(* ===== verification/Executor.v ===== *)
(** * Executor: the platform executors ([adrian-policy-executor])

    The files each executor makes of a declarative policy.  The JSON printer is a
    parameter; [apply], [rollback] and [verify] are the constant answers of the code. *)
From S2P Require Import Prelude Bytes Text Preg PolicyCore.

(** ** Types *)

Inductive Platform := Windows | MacOs | Linux.
#[global] Instance Platform_eq_dec : EqDecision Platform.
Proof. solve_decision. Defined.
Definition Platform_as_str (p : Platform) : bytes := match p with Windows => lit "windows" | MacOs => lit "macos" | Linux => lit "linux" end.
Record AppliedPolicy := mkAppliedPolicy { ap_platform : Platform; ap_files : list (bytes * bytes); ap_summary : bytes }.
Definition AppliedPolicy_new (platform : Platform) : AppliedPolicy := mkAppliedPolicy platform [] [].
Definition push_file (out : AppliedPolicy) (path : string) (contents : bytes) : AppliedPolicy :=
  mkAppliedPolicy (ap_platform out) (ap_files out ++ [(lit path, contents)]) (ap_summary out).
Definition with_summary (out : AppliedPolicy) (summary : bytes) : AppliedPolicy := mkAppliedPolicy (ap_platform out) (ap_files out) summary.
Record ApplyResult := mkApplyResult { transaction_id : Z; areas_applied : Z; areas_failed : Z; ar_errors : list bytes }.
Record VerifyResult := mkVerifyResult { verified : bool; failed_areas : list bytes }.

Definition has_prefix (p : bytes) (s : PolicySetting) : bool := starts_with (ps_key s) p.
Definition any_prefix (p : string) (policy : DeclarativePolicy) : bool := existsb (has_prefix (lit p)) (dp_settings policy).

Section Synthesize.
Context (to_string_pretty : DeclarativePolicy -> option bytes).
Definition policy_json (policy : DeclarativePolicy) : bytes := default (lit "{}") (to_string_pretty policy).

(** ** Windows *)

Definition script_line (s : PolicySetting) : option bytes :=
  rest ← strip_prefix (lit "scripts.startup.") (ps_key s);
  Some (text_line (rest ++ lit "=" ++ match ps_value s with PString v => v | _ => [] end)).
Definition preference_line (s : PolicySetting) : option bytes :=
  if has_prefix REGISTRY_PREFIX s then Some (text_line (lit "  <Preference key=" ++ [x22] ++ ps_key s ++ [x22] ++ lit "/>")) else None.
Definition gpt_tmpl (policy : DeclarativePolicy) : bytes :=
  text_line (lit "[Unicode]") ++ text_line (lit "Unicode=yes") ++ text_line (lit "[Version]") ++ text_line (lit "signature=" ++ quoted "$CHICAGO$")
  ++ text_line (lit "Revision=1") ++ text_line (lit "[General]") ++ text_line (lit "DisplayName=" ++ dp_name policy).
Definition scripts_ini (policy : DeclarativePolicy) : bytes :=
  text_line (lit "[Startup]") ++ text_line (lit "[Shutdown]") ++ concat (omap script_line (dp_settings policy)).
Definition gpp_xml (policy : DeclarativePolicy) : bytes :=
  text_line (lit "<?xml version=" ++ quoted "1.0" ++ lit " encoding=" ++ quoted "utf-8" ++ lit "?>") ++ text_line (lit "<Preferences>")
  ++ concat (omap preference_line (dp_settings policy)) ++ text_line (lit "</Preferences>").
Definition windows_synthesize (policy : DeclarativePolicy) : AppliedPolicy :=
  let out := AppliedPolicy_new Windows in
  let preg := compile_to_preg policy in
  let out := push_file out "Machine/Registry.pol" (encode_preg_file preg) in
  let out := push_file out "Machine/Microsoft/Windows NT/SecEdit/GptTmpl.inf" (gpt_tmpl policy) in
  let out := push_file out "Machine/Scripts/Startup/Scripts.ini" (scripts_ini policy) in
  let out := push_file out "Machine/Preferences/Registry.xml" (gpp_xml policy) in
  let out := push_file out "Adrian/policy.json" (policy_json policy) in
  with_summary out (lit "Windows GPT synthesised: " ++ print_dec (Z.of_nat (length (preg_entries preg)))
                    ++ lit " Registry.pol entries, GptTmpl.inf, Scripts.ini, GPP XML, Adrian/policy.json").

(** ** macOS *)

Definition firewall_plist : bytes :=
  text_line (lit "<?xml version=" ++ quoted "1.0" ++ lit " encoding=" ++ quoted "UTF-8" ++ lit "?>")
  ++ text_line (lit "<!DOCTYPE plist PUBLIC " ++ quoted "-//Apple//DTD PLIST 1.0//EN" ++ lit " " ++ quoted "http://www.apple.com/DTDs/PropertyList-1.0.dtd" ++ lit ">")
  ++ text_line (lit "<plist version=" ++ quoted "1.0" ++ lit ">") ++ text_line (lit "<dict>")
  ++ text_line (lit "  <key>PayloadType</key>") ++ text_line (lit "  <string>com.apple.security.firewall</string>")
  ++ text_line (lit "  <key>EnableFirewall</key>") ++ text_line (lit "  <true/>")
  ++ text_line (lit "  <key>BlockAllIncoming</key>") ++ text_line (lit "  <false/>")
  ++ text_line (lit "</dict>") ++ text_line (lit "</plist>").
Definition macos_synthesize (policy : DeclarativePolicy) : AppliedPolicy :=
  let out := AppliedPolicy_new MacOs in
  let out := push_file out "Configuration/com.adrian.managed-client.plist" (compile_to_configuration_profile policy) in
  let has_firewall := any_prefix "firewall." policy in
  let out := if has_firewall then push_file out "Configuration/com.adrian.firewall.plist" firewall_plist else out in
  let out := push_file out "Configuration/com.adrian.manifest.json" (policy_json policy) in
  with_summary out (lit "macOS MDM payloads synthesised: managed-client preferences" ++ (if has_firewall then lit " + firewall" else []) ++ lit ", manifest.json").

(** ** Linux *)

(** [str::splitn(n, c)]. *)
Fixpoint split_once (sep : byte) (s : bytes) : option (bytes * bytes) :=
  match s with
  | [] => None
  | b :: s => if bool_decide (b = sep) then Some ([], s) else '(w, r) ← split_once sep s; Some (b :: w, r)
  end.
Fixpoint splitn (n : nat) (sep : byte) (s : bytes) : list bytes :=
  match n with
  | O => []
  | S O => [s]
  | S n => match split_once sep s with Some (w, r) => w :: splitn n sep r | None => [s] end
  end.
(** [str::replace] of one ASCII character by another. *)
Definition replace_char (from to : byte) (s : bytes) : bytes := map (fun b => if bool_decide (b = from) then to else b) s.

Definition service_line (s : PolicySetting) : option bytes :=
  rest ← strip_prefix (lit "firewall.allow.") (ps_key s);
  match ps_value s with
  | PBoolean true => Some (text_line (lit "  <service name=" ++ [x22] ++ rest ++ [x22] ++ lit "/>"))
  | _ => None
  end.
Definition limit_value (v : PolicyValue) : bytes := match v with PInteger n => print_i64 n | PString s => s | _ => [] end.
Definition limit_line (s : PolicySetting) : option bytes :=
  rest ← strip_prefix (lit "limits.") (ps_key s);
  match splitn 3 x2e rest with
  | [domain; ty; item] => Some (text_line (domain ++ lit " " ++ ty ++ lit " " ++ item ++ lit " " ++ limit_value (ps_value s)))
  | _ => None
  end.
Definition audit_line (s : PolicySetting) : option bytes :=
  rest ← strip_prefix (lit "audit.") (ps_key s);
  match ps_value s with
  | PBoolean true => Some (text_line (lit "-w /" ++ replace_char x2e x2f rest ++ lit " -p wa -k adrian_audit"))
  | _ => None
  end.
Definition firewalld_zone (policy : DeclarativePolicy) : bytes :=
  text_line (lit "<?xml version=" ++ quoted "1.0" ++ lit " encoding=" ++ quoted "utf-8" ++ lit "?>") ++ text_line (lit "<zone>")
  ++ text_line (lit "  <short>Adrian managed zone</short>") ++ concat (omap service_line (dp_settings policy)) ++ text_line (lit "</zone>").
Definition limits_conf (policy : DeclarativePolicy) : bytes := text_line (lit "# Adrian-managed limits") ++ concat (omap limit_line (dp_settings policy)).
Definition audit_rules (policy : DeclarativePolicy) : bytes := text_line (lit "# Adrian-managed audit rules") ++ concat (omap audit_line (dp_settings policy)).
Definition linux_synthesize (policy : DeclarativePolicy) : AppliedPolicy :=
  let out := AppliedPolicy_new Linux in
  let profile := compile_to_authselect_profile policy in
  let out := push_file out "etc/authselect/adrian.conf" (text_line (lit "# Adrian-managed authselect profile") ++ text_line profile) in
  let has_firewall := any_prefix "firewall." policy in
  let out := if has_firewall then push_file out "etc/firewalld/zones/adrian.xml" (firewalld_zone policy) else out in
  let has_limits := any_prefix "limits." policy in
  let out := if has_limits then push_file out "etc/security/limits.conf.d/99-adrian.conf" (limits_conf policy) else out in
  let has_audit := any_prefix "audit." policy in
  let out := if has_audit then push_file out "etc/audit/rules.d/99-adrian.rules" (audit_rules policy) else out in
  let out := push_file out "etc/adrian/policy.json" (policy_json policy) in
  with_summary out (lit "Linux config files synthesised: authselect profile `" ++ profile ++ lit "`" ++ (if has_firewall then lit " + firewalld" else [])
                    ++ (if has_limits then lit " + limits.conf.d" else []) ++ (if has_audit then lit " + audit.rules.d" else [])).

(** ** The trait *)

(** [synthesize] of the executor [executor_for] returns; the host is not used. *)
Definition synthesize (platform : Platform) (policy : DeclarativePolicy) (target_host : bytes) : Result PolicyError AppliedPolicy :=
  Ok match platform with Windows => windows_synthesize policy | MacOs => macos_synthesize policy | Linux => linux_synthesize policy end.
End Synthesize.
(** The other methods answer the same on every platform. *)
Definition executor_apply (platform : Platform) (doc : PolicyDoc) (target_host : bytes) : Result PolicyError ApplyResult := Ok (mkApplyResult 0 0 0 []).
Definition executor_rollback (platform : Platform) (transaction_id : Z) : Result PolicyError unit := Ok tt.
Definition executor_verify (platform : Platform) (doc : PolicyDoc) : Result PolicyError VerifyResult := Ok (mkVerifyResult true []).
★ ★ ★ ★ ★ ★ ★
## PROBLEM DESCRIPTION
Using the listing above, return word for word each line from the one that has "Definition firewalld_zone (policy" through the one that has "Definition limits_conf (policy", and no line outside that range.

## COMPLETED EXERCISE
Definition firewalld_zone (policy : DeclarativePolicy) : bytes :=
  text_line (lit "<?xml version=" ++ quoted "1.0" ++ lit " encoding=" ++ quoted "utf-8" ++ lit "?>") ++ text_line (lit "<zone>")
  ++ text_line (lit "  <short>Adrian managed zone</short>") ++ concat (omap service_line (dp_settings policy)) ++ text_line (lit "</zone>").
Definition limits_conf (policy : DeclarativePolicy) : bytes := text_line (lit "# Adrian-managed limits") ++ concat (omap limit_line (dp_settings policy)).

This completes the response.